UArizona researchers study pain relief caused by coronavirus
PHOENIX – New research from the University of Arizona could explain why nearly half of all people who get coronavirus show few or no symptoms.
“This research raises the possibility that pain, as an early symptom of COVID-19, may be reduced by the SARS-CoV-2 spike protein as it silences the body’s pain signaling pathways,” UArizona Health Sciences Senior Vice President Michael Dake said in a press release.
Researchers at UArizona discovered SARS-CoV-2, the virus that causes COVID-19, has the ability to reduce pain by blocking the pain pathway at the cellular level. Viruses infect cells through protein receptors, and coronavirus is no different.
Usually, when the body is affected by infection, a protein called vascular endothelial growth factor, binds to the pain receptor on the surface of the cell, or neuropilin, which signals a series of events that trigger the sensation of pain.

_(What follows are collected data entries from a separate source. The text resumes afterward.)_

(* ===== verification/ServiceTheorems.v ===== *)
(** * Theorems on the application service

    Whatever the policy, the evidence and the orchestrator answer and however the threads of
    [investigate] interleave: what precedes a run, how often a request runs, what its callers get,
    and what the audit and the budget add up to. *)

From S2P Require Import Prelude QuotaFacts PyJson PyFloat PyTime PyText PyModel PyProg Domain Authorization RemediationData Evidence Investigation Orchestration Graph Service OrchestrationTheorems Fixtures.

(** ** The stores *)

Section stores.
Context {HDigest : Digest}.

(** The heads are what [verify] computes. *)
Definition audit_sound (l : audit_log) : Prop := foldl verify_record (Some ∅) (au_records l) = Some (au_heads l).

Lemma audit_append_sound identity event_type attributes now l :
  audit_sound l → audit_sound (audit_append identity event_type attributes now l).
Proof.
  unfold audit_sound, audit_append. intros H. destruct (tenant_head _ _) as [sequence hash] eqn:E. cbn.
  rewrite foldl_app, H. cbn. rewrite E. rewrite !bool_decide_eq_false_2 by (intros Hn; by apply Hn). done.
Qed.

(** What remains and what was granted add up to the limit. *)
Record budget_sound (limit : string → Z) (b : budget) : Prop := {
  bs_sum t : remaining_units b t + granted bd_requested_units bd_allowed t (bu_reservations b) = limit t;
  bs_left t : 0 <= limit t → 0 <= remaining_units b t;
  bs_units k d : bu_reservations b !! k = Some d → bd_requested_units d = _INVESTIGATION_BUDGET_UNITS
}.
Class Env := mkEnv {
  py_repr : PyVal → string;                   (* [repr(v)], as f-strings use it *)
  isoformat : Z → string;                     (* [datetime.isoformat()] *)
  os_fault : OsOp → string → option Exception; (* permissions, I/O errors *)
  st_ctime : string → Z;
  st_mtime : string → Z;
  dir_size : string → Z;
  decode : string → string → Exception + string; (* [bytes.decode(encoding)] *)
  encode : string → string → Exception + string; (* [str.encode(encoding)] *)
  pdf_pages : string → Exception + list string;  (* text of each PDF page *)
  pd_read : string → string → Exception + DataFrame; (* parser, bytes *)
  df_query : string → DataFrame → Exception + PyVal;
  df_select_number : DataFrame → Exception + DataFrame;
  pivot_table :
    DataFrame → list string → list string → string → list string →
    option pynum → Exception + Pivot;
  px : string → DataFrame → Dict → Exception + Figure;
  update_layout : Figure → PyVal → PyVal → Exception + Figure;
  fig_to_html : Figure → Exception + string;
  df_write : string → DataFrame → Dict → Writing;
  http_get : string → Dict → Exception + Response;
  soup_parse : string → Soup
}.

Definition repr_str `{Env} (s : string) : string := py_repr (VStr s).

(** ** [pathlib.Path] against the file system *)

Section Os.
Context `{Env}.

(** The root and the working directory always exist. *)
Definition fs_lookup (w : World) (p : Path) : option Node :=
  match parts p with
  | [] => Some Dir
  | _ => fs w !! path_str p
  end.

Definition os_check (op : OsOp) (p : Path) : M unit :=
  match os_fault op (path_str p) with
  | Some e => raise e
  | None => mret tt
  end.

Definition no_such_file (p : Path) : Exception :=
  mkExc FileNotFoundError
    ("[Errno 2] No such file or directory: " +:+ repr_str (path_str p)).
Definition is_a_directory (p : Path) : Exception :=
  mkExc IsADirectoryError
    ("[Errno 21] Is a directory: " +:+ repr_str (path_str p)).
Definition not_a_directory (p : Path) : Exception :=
  mkExc NotADirectoryError
    ("[Errno 20] Not a directory: " +:+ repr_str (path_str p)).
Definition file_exists (p : Path) : Exception :=
  mkExc FileExistsError
    ("[Errno 17] File exists: " +:+ repr_str (path_str p)).

(** [path.exists()] *)
Definition path_exists (p : Path) : M bool :=
  w ← get_world; mret (bool_decide (is_Some (fs_lookup w p))).

(** [path.is_file()] *)
Definition path_is_file (p : Path) : M bool :=
  w ← get_world;
  mret (match fs_lookup w p with Some (File _) => true | _ => false end).

(** [path.is_dir()] *)
Definition path_is_dir (p : Path) : M bool :=
  w ← get_world;
  mret (match fs_lookup w p with Some Dir => true | _ => false end).

Record Stat := mkStat { st_size : Z; stat_ctime : Z; stat_mtime : Z }.

(** [path.stat()] *)
Definition path_stat (p : Path) : M Stat :=
  os_check OsStat p;;
  w ← get_world;
  match fs_lookup w p with
  | None => raise (no_such_file p)
  | Some (File c) =>
      mret (mkStat (PyStr.len c) (st_ctime (path_str p)) (st_mtime (path_str p)))
  | Some Dir =>
      mret (mkStat (dir_size (path_str p)) (st_ctime (path_str p))
              (st_mtime (path_str p)))
  end.

(** [path.read_bytes()] / [open(path, "rb").read()] *)
Definition read_bytes (p : Path) : M string :=
  os_check OsRead p;;
  w ← get_world;
  match fs_lookup w p with
  | None => raise (no_such_file p)
  | Some Dir => raise (is_a_directory p)
  | Some (File c) => mret c
  end.

(** [path.read_text(encoding=...)] *)
Definition read_text (p : Path) (encoding : string) : M string :=
  b ← read_bytes p; lift (decode encoding b).

(** [path.write_bytes(content)]: creates or replaces the file; its
    directory has to exist. *)
Definition write_bytes (p : Path) (content : string) : M unit :=
  os_check OsWrite p;;
  w ← get_world;
  match fs_lookup w p with
  | Some Dir => raise (is_a_directory p)
  | _ =>
      match fs_lookup w (path_parent p) with
      | None => raise (no_such_file p)
      | Some (File _) => raise (not_a_directory p)
      | Some Dir => modify (set_fs (<[path_str p := File content]> (fs w)))
      end
  end.

(** [path.write_text(data, encoding=...)]: the file is opened (and
    emptied) before the text is encoded. *)
Definition write_text (p : Path) (data encoding : string) : M unit :=
  write_bytes p "";;
  b ← lift (encode encoding data);
  write_bytes p b.

(** The ancestors of a path and the path itself, outermost first. *)
Definition path_chain (p : Path) : list Path :=
  (λ n, mkPath (anchored p) (List.firstn n (parts p))) <$> seq 1 (length (parts p)).

Fixpoint mkdir_chain (target : Path) (chain : list Path) : M unit :=
  match chain with
  | [] => mret tt
  | q :: rest =>
      w ← get_world;
      match fs_lookup w q with
      | Some Dir => mkdir_chain target rest
      | Some (File _) =>
          raise (if decide (q = target) then file_exists q
                 else not_a_directory q)
      | None =>
          modify (set_fs (<[path_str q := Dir]> (fs w)));;
          mkdir_chain target rest
      end
  end.

(** [path.mkdir(parents=True, exist_ok=True)] *)
Definition mkdir_parents (p : Path) : M unit :=
  os_check OsMkdir p;;
  mkdir_chain p (path_chain p).

End Os.

(** ** Python's dynamic operations on values *)

Definition type_name (v : PyVal) : string :=
  match v with
  | VNone => "NoneType"
  | VBool _ => "bool"
  | VInt _ => "int"
  | VFloat _ => "float"
  | VStr _ => "str"
  | VList _ => "list"
  | VDict _ => "dict"
  | VObj d => d
  end.

Fixpoint chars (s : string) : list string :=
  match s with
  | "" => []
  | String c s' => String c "" :: chars s'
  end.

(** [for x in v] *)
Definition py_iter (v : PyVal) : Exception + list PyVal :=
  match v with
  | VList l => inr l
  | VStr s => inr (VStr <$> chars s)
  | VDict d => inr (VStr <$> dict_keys d)
  | _ => inl (mkExc TypeError
                ("'" +:+ type_name v +:+ "' object is not iterable"))
  end.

UArizona researchers found in rodent and laboratory models that when COVID-19 proteins bind to cells, the pain pathway is blocked.
“The spike protein completely reversed the VEGF-induced pain signaling,” UArizona College of Medicine and research Rajesh Khanna said. “It didn’t matter if we used very high doses of spike or extremely low doses – it reversed the pain completely.”
Because the pathway is blocked, it could explain why some people who are infected with coronavirus have no pain symptoms.
Khanna is working with immunologists and virologists at UArizona Health Science to continue studying the role that neuropilin plays in the spread of COVID-19.
Researchers are also studying neuropilin as a new target for non-opioid pain relief.
“We have a pandemic, and we have an opioid epidemic. They’re colliding. Our findings have massive implications for both,” Khanna said. “SARS-CoV-2 is teaching us about viral spread, but COVID-19 has us also looking at neuropilin as a new non-opioid method to fight the opioid epidemic.”